+++ Source records +++
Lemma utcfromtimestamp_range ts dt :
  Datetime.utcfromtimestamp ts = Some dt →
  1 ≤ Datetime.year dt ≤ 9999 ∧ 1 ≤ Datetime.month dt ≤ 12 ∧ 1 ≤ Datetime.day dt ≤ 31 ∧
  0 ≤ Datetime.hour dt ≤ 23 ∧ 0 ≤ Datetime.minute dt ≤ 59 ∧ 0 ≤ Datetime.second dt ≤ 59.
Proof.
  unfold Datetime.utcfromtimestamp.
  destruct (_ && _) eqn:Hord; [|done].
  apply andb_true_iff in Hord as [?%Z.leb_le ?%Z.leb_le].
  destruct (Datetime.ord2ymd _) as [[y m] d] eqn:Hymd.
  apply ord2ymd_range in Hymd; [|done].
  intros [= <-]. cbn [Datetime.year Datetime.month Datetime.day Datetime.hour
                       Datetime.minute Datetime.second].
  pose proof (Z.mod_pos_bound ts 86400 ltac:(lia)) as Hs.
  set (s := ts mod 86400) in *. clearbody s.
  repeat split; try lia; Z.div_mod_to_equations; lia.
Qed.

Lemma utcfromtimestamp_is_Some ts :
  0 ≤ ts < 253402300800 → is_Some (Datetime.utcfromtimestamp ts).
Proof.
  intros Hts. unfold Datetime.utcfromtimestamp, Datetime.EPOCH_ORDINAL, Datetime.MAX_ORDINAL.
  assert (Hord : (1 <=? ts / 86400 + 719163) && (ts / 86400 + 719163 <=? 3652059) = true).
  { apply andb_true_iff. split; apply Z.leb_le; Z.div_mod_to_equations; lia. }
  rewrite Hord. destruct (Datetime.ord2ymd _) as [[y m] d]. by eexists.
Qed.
+++
◆ Task brief: Show the lines of the data that hold the word "minute".

◆ Answer area:
  0 ≤ Datetime.hour dt ≤ 23 ∧ 0 ≤ Datetime.minute dt ≤ 59 ∧ 0 ≤ Datetime.second dt ≤ 59.
                       Datetime.minute Datetime.second].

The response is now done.